X, y, file_paths = [], [], []   # <-- added file_paths here
emotions = {"happy":0, "sad":1, "angry":2, "neutral":3}

# Base path where your folders are stored
base_path = r"E:/Speech_Data_urdu"

for emotion, label in emotions.items():
    folder = os.path.join(base_path, emotion)   # e.g.
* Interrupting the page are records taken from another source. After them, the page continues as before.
(* ===== verification/BatchWriter.v ===== *)
(** * The buffered batch writer

    [aster_forge_runtime/src/buffered.rs]: a bounded in-memory queue that one
    owned worker writes in batches, with a separate lane for one overflow
    record, failures that block a lane until they are explicitly retried, and
    flushes with a captured scope.

    Every critical section of the mutex is one function on [State].  An
    [Instant] is a [Z]; [try_send] to the observer, the outcome of a sink call
    and the time of a call are arguments.  [writer_step] interleaves the
    sections of any number of callers with those of the worker.  [usize] and
    [u64] sums are the plain additions of the source. *)
From S2P Require Export Prelude.

(** ** Values *)
Record BufferedBatchConfig : Type := mk_BufferedBatchConfig {
  queue_capacity : Z;
  batch_size : Z;
  delayed_flush_after : Z;
}.

Inductive WriteFailureClass : Type := Retryable | Permanent | UnknownCommit.

#[export] Instance WriteFailureClass_eq_dec : EqDecision WriteFailureClass.
Proof. solve_decision. Defined.

Inductive WriteFailureCause (E : Type) : Type :=
  | Persistence (error : E)
  | Panicked
  | CauseCancelled
  | NotAttempted.
Arguments Persistence {E}.
Arguments Panicked {E}.
Arguments CauseCancelled {E}.
Arguments NotAttempted {E}.

Record WriteFailure (E : Type) : Type := mk_WriteFailure {
  failure_class : WriteFailureClass;
  failure_cause : WriteFailureCause E;
}.
Arguments mk_WriteFailure {E}.
Arguments failure_class {E}.
Arguments failure_cause {E}.

Inductive OverflowPolicy : Type := OverflowReject | DirectWrite.

#[export] Instance OverflowPolicy_eq_dec : EqDecision OverflowPolicy.
Proof. solve_decision. Defined.

Inductive BufferedWriterState : Type := Created | Running | Draining | Stopped.

#[export] Instance BufferedWriterState_eq_dec : EqDecision BufferedWriterState.
Proof. solve_decision. Defined.

Inductive RecordAdmission : Type := Queued | DirectPersisted.

Inductive RecordError (T E : Type) : Type :=
  | InvalidRecord (item : T) (error : E)
  | NotRunning (item : T)
  | Full (item : T)
  | DirectFailed (failure : WriteFailure E).
Arguments InvalidRecord {T E}.
Arguments NotRunning {T E}.
Arguments Full {T E}.
Arguments DirectFailed {T E}.

Inductive BufferFlushError (E : Type) : Type :=
  | FlushNotStarted
  | FlushStopped
  | FlushWrite (failure : WriteFailure E)
  | FlushDeadline.
Arguments FlushNotStarted {E}.
Arguments FlushStopped {E}.
Arguments FlushWrite {E}.
Arguments FlushDeadline {E}.

Inductive BufferedWriterEvent : Type :=
  | EventQueued | EventDirectPersisted | EventBatchPersisted | EventFailed | EventRejected
  | EventStopped.

(** [reply] is the sender of a oneshot channel, named by a number. *)
Record Direct (T E : Type) : Type := mk_Direct {
  direct_item : T;
  direct_reply : option nat;
  direct_failure : option (WriteFailure E);
}.
Arguments mk_Direct {T E}.
Arguments direct_item {T E}.
Arguments direct_reply {T E}.
Arguments direct_failure {T E}.

Record State (T E : Type) : Type := mk_State {
  lifecycle : BufferedWriterState;
  queue : list T;
  oldest : option Z;
  direct : option (Direct T E);
  failure : option (WriteFailure E);
  failure_records : Z;
  flush_through : Z;
  persisted : Z;
  direct_persisted : Z;
  observer_dropped : Z;
}.
Arguments mk_State {T E}.
Arguments lifecycle {T E}.
Arguments queue {T E}.
Arguments oldest {T E}.
Arguments direct {T E}.
Arguments failure {T E}.
Arguments failure_records {T E}.
Arguments flush_through {T E}.
Arguments persisted {T E}.
Arguments direct_persisted {T E}.
Arguments observer_dropped {T E}.

(** The immutable part of [Core]; [observed] is [events.is_some()]. *)
Record Core : Type := mk_Core {
  config : BufferedBatchConfig;
  overflow : OverflowPolicy;
  observed : bool;
}.

(** [ManagedBatchWriter::new] normalizes the capacities. *)
Definition ManagedBatchWriter_config (c : BufferedBatchConfig) : BufferedBatchConfig :=
  mk_BufferedBatchConfig (Z.max (queue_capacity c) 1) (Z.max (batch_size c) 1)
    (delayed_flush_after c).

Section writer.
Context {T E : Type}.

Abbreviation State := (State T E).

Definition State_created : State :=
  mk_State Created [] None None None 0 0 0 0 0.

(** Updates of single fields. *)
Definition with_lifecycle (l : BufferedWriterState) (s : State) : State :=
  mk_State l (queue s) (oldest s) (direct s) (failure s) (failure_records s) (flush_through s)
    (persisted s) (direct_persisted s) (observer_dropped s).
Definition with_queue (q : list T) (at_ : option Z) (s : State) : State :=
  mk_State (lifecycle s) q at_ (direct s) (failure s) (failure_records s) (flush_through s)
    (persisted s) (direct_persisted s) (observer_dropped s).
Definition with_direct (d : option (Direct T E)) (s : State) : State :=
  mk_State (lifecycle s) (queue s) (oldest s) d (failure s) (failure_records s) (flush_through s)
    (persisted s) (direct_persisted s) (observer_dropped s).
Definition with_failure (f : option (WriteFailure E)) (records : Z) (s : State) : State :=
  mk_State (lifecycle s) (queue s) (oldest s) (direct s) f records (flush_through s)
    (persisted s) (direct_persisted s) (observer_dropped s).
Definition with_flush_through (through : Z) (s : State) : State :=
  mk_State (lifecycle s) (queue s) (oldest s) (direct s) (failure s) (failure_records s) through
    (persisted s) (direct_persisted s) (observer_dropped s).
Definition with_persisted (p d : Z) (s : State) : State :=
  mk_State (lifecycle s) (queue s) (oldest s) (direct s) (failure s) (failure_records s)
    (flush_through s) p d (observer_dropped s).
Definition with_dropped (n : Z) (s : State) : State :=
  mk_State (lifecycle s) (queue s) (oldest s) (direct s) (failure s) (failure_records s)
    (flush_through s) (persisted s) (direct_persisted s) n.

Definition queue_len (s : State) : Z := Z.of_nat (length (queue s)).

Definition batch_persisted (s : State) : Z := u64_sub (persisted s) (direct_persisted s).
Definition batch_watermark (s : State) : Z := u64_add (batch_persisted s) (queue_len s).
Definition next_batch_size (s : State) (maximum : Z) : Z :=
  let remaining := saturating_sub (flush_through s) (batch_persisted s) in
  if decide (remaining = 0) then maximum else Z.min maximum remaining.

Context (core : Core).

(** [try_send] answers per event whether the bounded channel took it. *)
Context (try_send : BufferedWriterEvent → bool).

Definition event (ev : BufferedWriterEvent) (s : State) : State :=
  if observed core && negb (try_send ev)
  then with_dropped (saturating_add U64_MAX (observer_dropped s) 1) s else s.

(** ** Admission *)
(** What [record] has done when it gives up the lock: an answer, or a direct
    record whose reply it awaits. *)
Inductive admission : Type :=
  | Answered (answer : result (RecordError T E) RecordAdmission)
  | Awaiting.

Definition record (now : Z) (item : T) (reply : nat) (s : State) : admission * State :=
  if decide (lifecycle s ≠ Running) then
    (Answered (Err (NotRunning item)), event EventRejected s)
  else if decide (queue_len s < queue_capacity (config core)) then
    let at_ := if decide (queue s = []) then Some now else oldest s in
    (Answered (Ok Queued), event EventQueued (with_queue (queue s ++ [item]) at_ s))
  else if decide (overflow core = OverflowReject ∨ direct s ≠ None) then
    (Answered (Err (Full item)), event EventRejected s)
  else (Awaiting, with_direct (Some (mk_Direct item (Some reply) None)) s).

(** The rest of [record]: a reply, or a sender dropped without one. *)
Definition direct_answer (reply : option (result (WriteFailure E) RecordAdmission))
    : result (RecordError T E) RecordAdmission :=
  map_err DirectFailed (default (Err (mk_WriteFailure UnknownCommit CauseCancelled)) reply).

Definition start (s : State) : result BufferedWriterState unit * State :=
  if decide (lifecycle s ≠ Created) then (Err (lifecycle s), s)
  else (Ok tt, with_lifecycle Running s).

Definition begin_drain (s : State) : State :=
  if decide (lifecycle s ≠ Stopped) then with_lifecycle Draining s else s.

(** ** Flushing *)
(** The scope that a flush captures at its first poll. *)
Definition flush_targets (s : State) : result (BufferFlushError E) (Z * Z) :=
  if decide (lifecycle s = Created) then Err FlushNotStarted
  else Ok (batch_watermark s,
           u64_add (direct_persisted s) (if decide (direct s = None) then 0 else 1)).

(** The failure that an idle scope reports. *)
Definition scope_failure (batch_pending direct_pending : bool) (s : State)
    : option (WriteFailure E) :=
  match (if batch_pending then failure s else None) with
  | Some f => Some f
  | None => if direct_pending then d ← direct s; direct_failure d else None
  end.

(** One round of the loop of [flush]: an answer, or [None] to wait for the
    next change. *)
Definition flush_round (now deadline : Z) (targets : Z * Z) (s : State)
    : option (result (BufferFlushError E) unit) * State :=
  let batch_pending := bool_decide (batch_persisted s < targets.1) in
  let direct_pending := bool_decide (direct_persisted s < targets.2) in
  if negb batch_pending && negb direct_pending then (Some (Ok tt), s)
  else
    let work_pending := batch_pending && bool_decide (failure s = None)
      || direct_pending && match direct s with
                           | Some d => bool_decide (direct_failure d = None)
                           | None => false
                           end in
    match (if work_pending then None else scope_failure batch_pending direct_pending s) with
    | Some f => (Some (Err (FlushWrite f)), s)
    | None =>
        if decide (lifecycle s = Stopped) then (Some (Err FlushStopped), s)
        else if decide (deadline ≤ now) then (Some (Err FlushDeadline), s)
        else (None, if batch_pending
                    then with_flush_through (Z.max (flush_through s) targets.1) s else s)
    end.

Definition is_retryable (f : option (WriteFailure E)) : bool :=
  match f with Some f => bool_decide (failure_class f = Retryable) | None => false end.

Definition retry_failed (s : State) : State :=
  if decide (lifecycle s = Stopped) then s
  else
    let s :=
      if is_retryable (failure s) then
        let s := with_failure None 0 s in
        with_flush_through (Z.max (flush_through s) (batch_watermark s)) s
      else s in
    match direct s with
    | Some d =>
        if is_retryable (direct_failure d)
        then with_direct (Some (mk_Direct (direct_item d) (direct_reply d) None)) s else s
    | None => s
    end.

(** ** The worker *)
(** [oldest.and_then(|at| at.checked_add(delayed_flush_after))], with the largest
    instant [instant_max]. *)
Context (instant_max : Z).

Definition flush_due (s : State) : option Z :=
  at_ ← oldest s; checked_add instant_max at_ (delayed_flush_after (config core)).

Definition batch_ready (now : Z) (s : State) : bool :=
  bool_decide (queue s ≠ []) && bool_decide (failure s = None)
  && (bool_decide (batch_persisted s < flush_through s)
      || bool_decide (lifecycle s = Draining)
      || bool_decide (batch_size (config core) ≤ queue_len s)
      || match flush_due s with Some at_ => bool_decide (at_ ≤ now) | None => false end).

(** The next sink call: its records, and whether it is for the direct lane. *)
Definition select_work (now : Z) (prefer_batch : bool) (s : State) : option (list T * bool) :=
  let ready := batch_ready now s in
  let batch := if ready then
      Some (take (Z.to_nat (next_batch_size s (batch_size (config core)))) (queue s), false)
    else None in
  match direct s with
  | Some d => if bool_decide (direct_failure d = None) && negb (prefer_batch && ready)
              then Some ([direct_item d], true) else batch
  | None => batch
  end.

Abbreviation replies := (list (nat * result (WriteFailure E) RecordAdmission)).

(** The reply that taking a oneshot sender and using it delivers. *)
Definition send_reply (d : Direct T E) (answer : result (WriteFailure E) RecordAdmission) : replies :=
  match direct_reply d with Some n => [(n, answer)] | None => [] end.

Definition complete (is_direct : bool) (count : nat) (outcome : result (WriteFailure E) unit)
    (s : State) : replies * State :=
  if is_direct then
    let '(sent, s) :=
      match direct s with
      | None => ([], s)
      | Some d =>
          match outcome with
          | Ok _ => (send_reply d (Ok DirectPersisted),
              with_persisted (u64_add (persisted s) 1) (u64_add (direct_persisted s) 1)
                (with_direct None s))
          | Err f => (send_reply d (Err f),
              with_direct (Some (mk_Direct (direct_item d) None (Some f))) s)
          end
      end in
    (sent, event match outcome with Ok _ => EventDirectPersisted | Err _ => EventFailed end s)
  else
    match outcome with
    | Err f => ([], event EventFailed (with_failure (Some f) (Z.of_nat count) s))
    | Ok _ =>
        let q := drop count (queue s) in
        ([], event EventBatchPersisted
               (with_persisted (u64_add (persisted s) (Z.of_nat count)) (direct_persisted s)
                  (with_queue q (if decide (q = []) then None else oldest s) s)))
    end.

(** A blocked direct record keeps its failure and has no reply left to send. *)
Definition block_direct (f : WriteFailure E) (d : Direct T E) : replies * Direct T E :=
  (send_reply d (Err f), mk_Direct (direct_item d) None
     (Some (default f (direct_failure d)))).

Definition finish (s : State) : replies * State :=
  let not_attempted := mk_WriteFailure Retryable NotAttempted in
  let '(sent, s) :=
    match direct s with
    | Some d =>
        if decide (direct_failure d = None) then
          let (sent, d) := block_direct not_attempted d in (sent, with_direct (Some d) s)
        else ([], s)
    | None => ([], s)
    end in
  (sent, event EventStopped (with_lifecycle Stopped s)).

Definition fail_worker (cause : WriteFailureCause E) (s : State) : replies * State :=
  let f := mk_WriteFailure UnknownCommit cause in
  let s := if bool_decide (queue s ≠ []) && bool_decide (failure s = None)
           then with_failure (Some f) (queue_len s) s else s in
  let '(sent, s) :=
    match direct s with
    | Some d => let (sent, d) := block_direct f d in (sent, with_direct (Some d) s)
    | None => ([], s)
    end in
  let (sent', s) := finish (event EventFailed s) in
  (sent ++ sent', s).

(** What [snapshot] and [unconfirmed] read. *)
Record BufferedWriterSnapshot : Type := mk_BufferedWriterSnapshot {
  snapshot_state : BufferedWriterState;
  snapshot_queued : Z;
  snapshot_direct_pending : Z;
  snapshot_persisted : Z;
  snapshot_direct_persisted : Z;
  snapshot_observer_events_dropped : Z;
  snapshot_batch_failure : option (WriteFailure E);
  snapshot_batch_failure_records : Z;
  snapshot_direct_failure : option (WriteFailure E);
}.

Definition snapshot (s : State) : BufferedWriterSnapshot :=
  mk_BufferedWriterSnapshot (lifecycle s) (queue_len s) (if decide (direct s = None) then 0 else 1)
    (persisted s) (direct_persisted s) (observer_dropped s) (failure s) (failure_records s)
    (d ← direct s; direct_failure d).

Definition unconfirmed (s : State) : list T :=
  queue s ++ match direct s with Some d => [direct_item d] | None => [] end.
End writer.
(* ===== verification/BatchWriterSpec.v ===== *)
(** * What the batch writer guarantees

    The interleavings of callers and worker of [BatchWriter] as a step
    relation, with the records admitted and the sink calls made as ghost
    state, and the invariant of its reachable states. *)
From S2P Require Export BatchWriter.

Section system.
Context {T E : Type}.

(** A sink call that has ended; one that the worker did not survive ended
    with an unknown commit. *)
Record attempt : Type := mk_attempt {
  attempt_direct : bool;
  attempt_items : list T;
  attempt_outcome : result (WriteFailure E) unit;
}.

Inductive worker_phase : Type :=
  | NotStarted
  | Looping (prefer_batch : bool)
  | Writing (items : list T) (is_direct : bool)
  | Exited.

Record writer : Type := mk_writer {
  shared : State T E;
  worker : worker_phase;
  cancelled : bool;
  admitted : list T;
  admitted_direct : list T;
  attempts : list attempt;
  replied : list (nat * result (WriteFailure E) RecordAdmission);
}.

Definition writer_new : writer := mk_writer State_created NotStarted false [] [] [] [].

Context (core : Core) (instant_max : Z).
Hypothesis Hcapacity : 1 ≤ queue_capacity (config core).
Hypothesis Hsize : 1 ≤ batch_size (config core).

Definition with_shared (s : State T E) (w : writer) : writer :=
  mk_writer s (worker w) (cancelled w) (admitted w) (admitted_direct w) (attempts w) (replied w).

(** What an admission adds to the ghost lists. *)
Definition recorded (item : T) (r : @admission T E * State T E) (w : writer) : writer :=
  let (a, s) := r in
  match a with
  | Answered (Ok _) =>
      mk_writer s (worker w) (cancelled w) (admitted w ++ [item]) (admitted_direct w) (attempts w) (replied w)
  | Answered (Err _) => with_shared s w
  | Awaiting =>
      mk_writer s (worker w) (cancelled w) (admitted w) (admitted_direct w ++ [item]) (attempts w) (replied w)
  end.

(** The worker's share of a step: replies sent, phase, and the sink call that
    ended, if any. *)
Definition worked (r : list (nat * result (WriteFailure E) RecordAdmission) * State T E)
    (phase : worker_phase) (ended : list attempt) (w : writer) : writer :=
  mk_writer r.2 phase (cancelled w) (admitted w) (admitted_direct w) (attempts w ++ ended)
    (replied w ++ r.1).

Definition interrupted (cause : WriteFailureCause E) (phase : worker_phase) : list attempt :=
  match phase with
  | Writing items is_direct =>
      [mk_attempt is_direct items (Err (mk_WriteFailure UnknownCommit cause))]
  | _ => []
  end.

(** One critical section of a caller or of the worker.  Oneshot channels are
    numbered by the direct records. *)
Inductive writer_step : writer → writer → Prop :=
  | step_start w :
      (start (shared w)).1 = Ok tt →
      writer_step w (mk_writer (start (shared w)).2 (Looping false) (cancelled w) (admitted w)
        (admitted_direct w) (attempts w) (replied w))
  | step_record sent now item w :
      writer_step w (recorded item (record core sent now item (length (admitted_direct w)) (shared w)) w)
  | step_begin_drain w : writer_step w (with_shared (begin_drain (shared w)) w)
  | step_flush now deadline targets w :
      writer_step w (with_shared (flush_round now deadline targets (shared w)).2 w)
  | step_retry w : writer_step w (with_shared (retry_failed (shared w)) w)
  | step_cancel w :
      writer_step w (mk_writer (shared w) (worker w) true (admitted w) (admitted_direct w)
        (attempts w) (replied w))
  | step_select now prefer items is_direct w :
      worker w = Looping prefer → cancelled w = false →
      select_work core instant_max now prefer (shared w) = Some (items, is_direct) →
      writer_step w (worked ([], shared w) (Writing items is_direct) [] w)
  | step_complete sent items is_direct outcome w :
      worker w = Writing items is_direct →
      writer_step w (worked (complete core sent is_direct (length items) outcome (shared w))
        (Looping is_direct) [mk_attempt is_direct items outcome] w)
  | step_exit sent prefer w :
      worker w = Looping prefer → cancelled w = true →
      writer_step w (worked (finish core sent (shared w)) Exited [] w)
  | step_crash sent cause w :
      worker w ≠ NotStarted → worker w ≠ Exited →
      writer_step w (worked (fail_worker core sent cause (shared w)) Exited
        (interrupted cause (worker w)) w)
  | step_stopped w :
      worker w = NotStarted ∨ worker w = Exited →
      writer_step w (with_shared (with_lifecycle Stopped (shared w)) w).

Definition writer_reachable (w : writer) : Prop := rtc writer_step writer_new w.

(** ** The invariant *)
Definition lane_attempts (is_direct : bool) (l : list attempt) : list attempt :=
  filter (λ a, attempt_direct a = is_direct) l.
Arguments lane_attempts : simpl never.

Definition acked_by (a : attempt) : list T :=
  match attempt_outcome a with Ok _ => attempt_items a | Err _ => [] end.

(** The records of a lane that the sink has acknowledged, in order. *)
Definition acked (is_direct : bool) (w : writer) : list T :=
  lane_attempts is_direct (attempts w) ≫= acked_by.

Definition direct_items (s : State T E) : list T :=
  match direct s with Some d => [direct_item d] | None => [] end.

(** A sink call after which some of its records may be durable, unconfirmed. *)
Definition maybe_committed (a : attempt) : Prop :=
  ∃ f, attempt_outcome a = Err f ∧ failure_class f ≠ Retryable.

Definition lane_failure (is_direct : bool) (s : State T E) : option (WriteFailure E) :=
  if is_direct then d ← direct s; direct_failure d else failure s.

Definition lane_blocked (is_direct : bool) (w : writer) : Prop :=
  worker w = Exited ∨
  ∃ f, lane_failure is_direct (shared w) = Some f ∧ failure_class f ≠ Retryable.

Record writer_inv (w : writer) : Prop := {
  inv_batch : admitted w = acked false w ++ queue (shared w);
  inv_direct : admitted_direct w = acked true w ++ direct_items (shared w);
  inv_persisted :
    persisted (shared w) = Z.of_nat (length (acked false w) + length (acked true w));
  inv_direct_persisted : direct_persisted (shared w) = Z.of_nat (length (acked true w));
  inv_capacity : queue_len (shared w) ≤ queue_capacity (config core);
  inv_failed : failure (shared w) ≠ None →
    0 < failure_records (shared w) ≤ queue_len (shared w);
  inv_writing :
    match worker w with
    | NotStarted => attempts w = []
    | Writing items false => items ≠ [] ∧ failure (shared w) = None ∧
        Z.of_nat (length items) ≤ batch_size (config core) ∧
        ∃ rest, queue (shared w) = items ++ rest
    | Writing items true => ∃ d, direct (shared w) = Some d ∧ direct_failure d = None ∧
        items = [direct_item d]
    | _ => True
    end;
  inv_created : lifecycle (shared w) = Created → worker w = NotStarted;
  inv_replay is_direct l1 a l2 :
    lane_attempts is_direct (attempts w) = l1 ++ a :: l2 → maybe_committed a →
    l2 = [] ∧ lane_blocked is_direct w;
  inv_sizes : Forall (λ a, attempt_items a ≠ [] ∧
    Z.of_nat (length (attempt_items a)) ≤ batch_size (config core)) (attempts w);
  inv_replies : NoDup (fst <$> replied w);
  inv_reply_ids n : n ∈ fst <$> replied w → (n < length (admitted_direct w))%nat;
  inv_reply_open d n : direct (shared w) = Some d → direct_reply d = Some n →
    S n = length (admitted_direct w) ∧ n ∉ fst <$> replied w;
  inv_reply_ok n admission : (n, Ok admission) ∈ replied w → (n < length (acked true w))%nat;
}.

(** *** Steps that leave the lanes alone *)
Definition same_lanes (s s' : State T E) : Prop :=
  queue s' = queue s ∧ direct s' = direct s ∧ failure s' = failure s ∧
  failure_records s' = failure_records s ∧ persisted s' = persisted s ∧
  direct_persisted s' = direct_persisted s ∧ (lifecycle s' = Created → lifecycle s = Created).

Lemma event_same sent ev (s : State T E) : same_lanes s (event core sent ev s).
Proof. unfold event. by destruct (observed core && _). Qed.

Lemma event_lifecycle sent ev (s : State T E) : lifecycle (event core sent ev s) = lifecycle s.
Proof. unfold event. by destruct (observed core && _). Qed.

Lemma same_lanes_trans (s1 s2 s3 : State T E) : same_lanes s1 s2 → same_lanes s2 s3 → same_lanes s1 s3.
Proof. intros (?&?&?&?&?&?&?) (?&?&?&?&?&?&?). repeat split; try congruence; auto. Qed.

Lemma flush_round_same now deadline targets (s : State T E) : same_lanes s (flush_round now deadline targets s).2.
Proof.
  unfold flush_round. destruct (_ && _); [done|].
  destruct (if _ || _ then _ else _); [done|].
  by repeat case_decide.
Qed.

Lemma acked_same w s' lane : acked lane (with_shared s' w) = acked lane w.
Proof. done. Qed.

Lemma lane_failure_same lane (s s' : State T E) : same_lanes s s' → lane_failure lane s' = lane_failure lane s.
Proof. intros (_ & Hd & Hf & _). destruct lane; cbn; congruence. Qed.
E:\Speech_Data\happy
    for file in os.listdir(folder):
        file_path = os.path.join(folder, file)
        
        # Make sure only audio files are processed
        if file_path.endswith(".wav"):
            features = extract_features(file_path)
            features = features.T   
            X.append(features)
            y.append(label)
            file_paths.append(file_path)   # now works ✅

X = np.array(X)
y = np.array(y)

print("Features shape:", X.shape)   # (num_samples, 40, 200)
print("Labels shape:", y.shape)     # (num_samples,)
print("File paths saved:", len(file_paths))   # should match X.shape[0]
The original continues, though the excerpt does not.